** Opening Data to examine block **
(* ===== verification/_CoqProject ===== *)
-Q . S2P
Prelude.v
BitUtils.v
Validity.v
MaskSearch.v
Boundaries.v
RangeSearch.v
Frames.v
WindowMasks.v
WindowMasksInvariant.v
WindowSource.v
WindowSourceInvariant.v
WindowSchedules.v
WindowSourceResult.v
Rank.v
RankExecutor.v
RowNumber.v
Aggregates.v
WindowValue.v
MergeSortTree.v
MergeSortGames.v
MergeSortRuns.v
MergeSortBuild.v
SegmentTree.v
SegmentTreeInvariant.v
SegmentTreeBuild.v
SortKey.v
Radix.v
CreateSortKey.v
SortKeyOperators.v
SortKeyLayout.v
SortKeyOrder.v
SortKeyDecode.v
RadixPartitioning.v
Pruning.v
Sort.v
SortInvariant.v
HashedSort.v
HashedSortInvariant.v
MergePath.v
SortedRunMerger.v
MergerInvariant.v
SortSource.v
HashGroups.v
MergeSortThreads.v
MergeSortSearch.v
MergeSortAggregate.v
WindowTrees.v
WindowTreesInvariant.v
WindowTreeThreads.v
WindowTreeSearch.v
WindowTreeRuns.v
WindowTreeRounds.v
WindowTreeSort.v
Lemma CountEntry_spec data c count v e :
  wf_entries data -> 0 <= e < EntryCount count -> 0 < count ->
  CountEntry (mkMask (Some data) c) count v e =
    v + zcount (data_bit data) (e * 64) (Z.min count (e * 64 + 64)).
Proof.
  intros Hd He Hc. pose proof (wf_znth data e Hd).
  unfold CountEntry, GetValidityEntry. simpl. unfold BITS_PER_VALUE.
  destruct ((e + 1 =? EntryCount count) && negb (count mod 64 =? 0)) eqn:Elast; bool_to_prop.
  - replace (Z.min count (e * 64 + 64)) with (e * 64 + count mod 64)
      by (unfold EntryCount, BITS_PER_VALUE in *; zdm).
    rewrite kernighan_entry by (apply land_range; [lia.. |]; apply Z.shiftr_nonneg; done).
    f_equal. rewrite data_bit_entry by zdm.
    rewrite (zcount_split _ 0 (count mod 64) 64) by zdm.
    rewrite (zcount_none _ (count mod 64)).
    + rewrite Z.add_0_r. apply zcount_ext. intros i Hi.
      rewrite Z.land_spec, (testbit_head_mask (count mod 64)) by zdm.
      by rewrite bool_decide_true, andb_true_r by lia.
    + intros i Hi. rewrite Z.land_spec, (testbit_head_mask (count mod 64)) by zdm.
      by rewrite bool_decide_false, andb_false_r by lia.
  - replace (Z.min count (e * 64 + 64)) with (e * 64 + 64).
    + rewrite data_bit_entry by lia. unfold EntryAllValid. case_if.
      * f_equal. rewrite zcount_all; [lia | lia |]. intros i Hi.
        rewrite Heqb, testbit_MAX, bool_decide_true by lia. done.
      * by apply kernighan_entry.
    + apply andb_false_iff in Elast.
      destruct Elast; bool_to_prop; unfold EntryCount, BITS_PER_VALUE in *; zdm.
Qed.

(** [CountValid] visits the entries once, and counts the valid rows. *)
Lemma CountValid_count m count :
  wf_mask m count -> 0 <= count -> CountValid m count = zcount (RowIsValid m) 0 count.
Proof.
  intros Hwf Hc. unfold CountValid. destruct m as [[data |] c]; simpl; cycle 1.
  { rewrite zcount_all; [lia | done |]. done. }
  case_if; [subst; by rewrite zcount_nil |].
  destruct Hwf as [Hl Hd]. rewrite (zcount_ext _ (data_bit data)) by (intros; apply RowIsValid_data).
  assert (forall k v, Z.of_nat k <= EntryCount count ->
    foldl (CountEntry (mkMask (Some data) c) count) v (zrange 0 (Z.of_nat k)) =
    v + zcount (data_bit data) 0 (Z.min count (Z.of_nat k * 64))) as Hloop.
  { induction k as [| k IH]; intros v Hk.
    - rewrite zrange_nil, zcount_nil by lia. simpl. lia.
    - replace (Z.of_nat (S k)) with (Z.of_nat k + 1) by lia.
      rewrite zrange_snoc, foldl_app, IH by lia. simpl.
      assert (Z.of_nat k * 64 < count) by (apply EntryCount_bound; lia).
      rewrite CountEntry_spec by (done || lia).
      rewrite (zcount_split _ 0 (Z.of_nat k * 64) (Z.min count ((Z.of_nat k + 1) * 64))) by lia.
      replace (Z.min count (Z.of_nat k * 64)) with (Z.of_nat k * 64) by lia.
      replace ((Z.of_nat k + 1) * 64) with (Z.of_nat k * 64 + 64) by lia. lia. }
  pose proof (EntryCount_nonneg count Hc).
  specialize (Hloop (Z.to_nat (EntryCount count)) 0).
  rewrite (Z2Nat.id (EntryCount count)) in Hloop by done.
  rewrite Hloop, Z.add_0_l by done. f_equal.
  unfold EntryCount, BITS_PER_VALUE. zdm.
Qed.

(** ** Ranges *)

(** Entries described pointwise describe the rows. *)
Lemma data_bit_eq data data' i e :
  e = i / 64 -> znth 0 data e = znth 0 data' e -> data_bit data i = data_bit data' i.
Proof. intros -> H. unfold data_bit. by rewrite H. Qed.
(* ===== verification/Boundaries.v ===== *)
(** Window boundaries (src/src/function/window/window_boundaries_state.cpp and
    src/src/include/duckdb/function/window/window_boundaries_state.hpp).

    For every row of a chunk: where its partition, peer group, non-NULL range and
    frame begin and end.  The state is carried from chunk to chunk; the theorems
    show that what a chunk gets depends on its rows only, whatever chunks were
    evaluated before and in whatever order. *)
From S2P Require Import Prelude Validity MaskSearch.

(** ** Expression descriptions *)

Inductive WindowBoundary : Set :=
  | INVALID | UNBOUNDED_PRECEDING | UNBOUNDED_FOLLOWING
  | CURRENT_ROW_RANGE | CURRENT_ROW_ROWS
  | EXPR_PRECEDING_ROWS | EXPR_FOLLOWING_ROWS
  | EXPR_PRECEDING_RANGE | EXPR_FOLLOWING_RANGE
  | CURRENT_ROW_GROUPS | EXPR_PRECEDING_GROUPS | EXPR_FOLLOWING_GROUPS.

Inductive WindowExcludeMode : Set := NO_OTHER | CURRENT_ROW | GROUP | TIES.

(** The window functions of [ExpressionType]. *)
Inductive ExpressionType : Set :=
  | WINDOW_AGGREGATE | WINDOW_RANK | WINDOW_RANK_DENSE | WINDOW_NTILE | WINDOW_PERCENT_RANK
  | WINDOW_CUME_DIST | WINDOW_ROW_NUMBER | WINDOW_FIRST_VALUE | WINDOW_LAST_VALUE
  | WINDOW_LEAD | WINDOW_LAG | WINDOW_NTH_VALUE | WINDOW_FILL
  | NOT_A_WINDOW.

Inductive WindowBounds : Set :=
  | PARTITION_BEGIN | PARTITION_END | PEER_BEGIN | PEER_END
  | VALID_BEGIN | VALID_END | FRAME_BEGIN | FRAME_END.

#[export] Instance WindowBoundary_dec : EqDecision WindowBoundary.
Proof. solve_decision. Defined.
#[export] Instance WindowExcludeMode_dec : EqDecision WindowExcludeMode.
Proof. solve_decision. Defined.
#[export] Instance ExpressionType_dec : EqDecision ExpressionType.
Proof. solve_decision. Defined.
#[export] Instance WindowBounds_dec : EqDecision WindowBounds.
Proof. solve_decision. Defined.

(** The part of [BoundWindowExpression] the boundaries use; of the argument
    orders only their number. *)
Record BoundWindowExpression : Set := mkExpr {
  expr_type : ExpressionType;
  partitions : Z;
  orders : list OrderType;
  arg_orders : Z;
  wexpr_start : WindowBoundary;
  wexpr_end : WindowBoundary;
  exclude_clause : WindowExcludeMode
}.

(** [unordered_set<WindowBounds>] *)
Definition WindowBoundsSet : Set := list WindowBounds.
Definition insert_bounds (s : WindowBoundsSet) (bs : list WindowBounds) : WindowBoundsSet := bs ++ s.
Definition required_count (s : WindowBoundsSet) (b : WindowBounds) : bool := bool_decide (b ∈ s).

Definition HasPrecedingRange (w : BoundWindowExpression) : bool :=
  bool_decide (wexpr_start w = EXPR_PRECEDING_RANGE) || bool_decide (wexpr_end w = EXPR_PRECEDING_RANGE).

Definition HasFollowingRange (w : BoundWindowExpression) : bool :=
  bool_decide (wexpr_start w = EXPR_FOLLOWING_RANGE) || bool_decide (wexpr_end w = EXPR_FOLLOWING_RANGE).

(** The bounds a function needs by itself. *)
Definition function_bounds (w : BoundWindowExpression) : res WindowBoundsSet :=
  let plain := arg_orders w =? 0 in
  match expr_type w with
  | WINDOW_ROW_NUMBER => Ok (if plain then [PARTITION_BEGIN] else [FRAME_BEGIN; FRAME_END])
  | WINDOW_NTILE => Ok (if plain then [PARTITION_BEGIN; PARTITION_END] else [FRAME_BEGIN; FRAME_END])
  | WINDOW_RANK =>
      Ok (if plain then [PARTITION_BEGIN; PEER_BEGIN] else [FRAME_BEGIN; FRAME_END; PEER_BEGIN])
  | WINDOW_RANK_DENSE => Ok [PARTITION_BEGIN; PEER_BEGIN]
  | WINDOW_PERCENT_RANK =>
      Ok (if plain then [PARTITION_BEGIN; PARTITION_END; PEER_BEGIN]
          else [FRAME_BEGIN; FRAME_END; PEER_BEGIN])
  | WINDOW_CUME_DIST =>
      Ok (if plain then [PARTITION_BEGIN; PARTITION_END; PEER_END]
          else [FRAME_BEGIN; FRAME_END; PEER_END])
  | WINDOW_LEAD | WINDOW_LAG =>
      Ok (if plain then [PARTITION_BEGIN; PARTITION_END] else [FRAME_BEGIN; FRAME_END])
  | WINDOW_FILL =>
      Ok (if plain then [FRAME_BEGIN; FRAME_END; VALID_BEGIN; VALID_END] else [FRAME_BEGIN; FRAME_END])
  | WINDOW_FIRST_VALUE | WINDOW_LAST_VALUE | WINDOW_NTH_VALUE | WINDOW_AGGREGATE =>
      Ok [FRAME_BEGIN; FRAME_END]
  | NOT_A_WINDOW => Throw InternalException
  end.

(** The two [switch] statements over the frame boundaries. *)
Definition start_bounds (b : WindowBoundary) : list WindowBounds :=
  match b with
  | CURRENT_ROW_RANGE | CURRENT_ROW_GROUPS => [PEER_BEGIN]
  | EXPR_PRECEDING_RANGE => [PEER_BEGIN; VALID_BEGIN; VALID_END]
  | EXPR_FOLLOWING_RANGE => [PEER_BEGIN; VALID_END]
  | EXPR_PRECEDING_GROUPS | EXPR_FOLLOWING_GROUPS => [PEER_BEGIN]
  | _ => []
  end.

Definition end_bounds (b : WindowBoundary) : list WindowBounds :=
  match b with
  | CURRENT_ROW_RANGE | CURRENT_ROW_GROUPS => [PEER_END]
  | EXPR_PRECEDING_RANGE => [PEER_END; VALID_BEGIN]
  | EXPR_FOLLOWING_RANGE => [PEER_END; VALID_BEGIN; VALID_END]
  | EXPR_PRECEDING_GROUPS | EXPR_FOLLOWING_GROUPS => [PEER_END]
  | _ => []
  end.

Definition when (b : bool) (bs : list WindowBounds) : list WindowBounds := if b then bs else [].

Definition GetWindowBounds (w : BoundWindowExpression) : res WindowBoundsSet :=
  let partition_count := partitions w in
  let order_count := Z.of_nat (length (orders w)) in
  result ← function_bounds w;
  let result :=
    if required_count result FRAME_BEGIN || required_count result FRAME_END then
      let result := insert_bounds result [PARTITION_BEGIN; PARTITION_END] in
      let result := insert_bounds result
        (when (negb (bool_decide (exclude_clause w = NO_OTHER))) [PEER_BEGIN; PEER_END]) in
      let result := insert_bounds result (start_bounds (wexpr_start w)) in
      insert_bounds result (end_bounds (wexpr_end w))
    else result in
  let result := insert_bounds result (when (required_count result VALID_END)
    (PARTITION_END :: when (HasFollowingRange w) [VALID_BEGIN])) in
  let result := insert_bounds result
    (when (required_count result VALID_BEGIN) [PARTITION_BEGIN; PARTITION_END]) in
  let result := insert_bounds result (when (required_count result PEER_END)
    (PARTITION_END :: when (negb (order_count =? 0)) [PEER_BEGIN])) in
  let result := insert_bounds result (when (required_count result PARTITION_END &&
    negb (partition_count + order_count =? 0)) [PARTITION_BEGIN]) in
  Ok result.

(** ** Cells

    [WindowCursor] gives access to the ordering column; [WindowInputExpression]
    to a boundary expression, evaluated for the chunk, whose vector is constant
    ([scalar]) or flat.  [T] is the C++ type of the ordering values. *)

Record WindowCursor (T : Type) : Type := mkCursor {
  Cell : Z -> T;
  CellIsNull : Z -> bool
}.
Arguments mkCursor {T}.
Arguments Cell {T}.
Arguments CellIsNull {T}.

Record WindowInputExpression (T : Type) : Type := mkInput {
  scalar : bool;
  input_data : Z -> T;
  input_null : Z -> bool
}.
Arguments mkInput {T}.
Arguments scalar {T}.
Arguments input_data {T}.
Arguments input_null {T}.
** Closing Data to examine block **
▸ Task objective
In the listing above, find the line with "MergerInvariant.v" and the line with "destruct ((e +". Output those two lines and every line between them, exactly as written.

▸ Solution to this task
MergerInvariant.v
SortSource.v
HashGroups.v
MergeSortThreads.v
MergeSortSearch.v
MergeSortAggregate.v
WindowTrees.v
WindowTreesInvariant.v
WindowTreeThreads.v
WindowTreeSearch.v
WindowTreeRuns.v
WindowTreeRounds.v
WindowTreeSort.v
Lemma CountEntry_spec data c count v e :
  wf_entries data -> 0 <= e < EntryCount count -> 0 < count ->
  CountEntry (mkMask (Some data) c) count v e =
    v + zcount (data_bit data) (e * 64) (Z.min count (e * 64 + 64)).
Proof.
  intros Hd He Hc. pose proof (wf_znth data e Hd).
  unfold CountEntry, GetValidityEntry. simpl. unfold BITS_PER_VALUE.
  destruct ((e + 1 =? EntryCount count) && negb (count mod 64 =? 0)) eqn:Elast; bool_to_prop.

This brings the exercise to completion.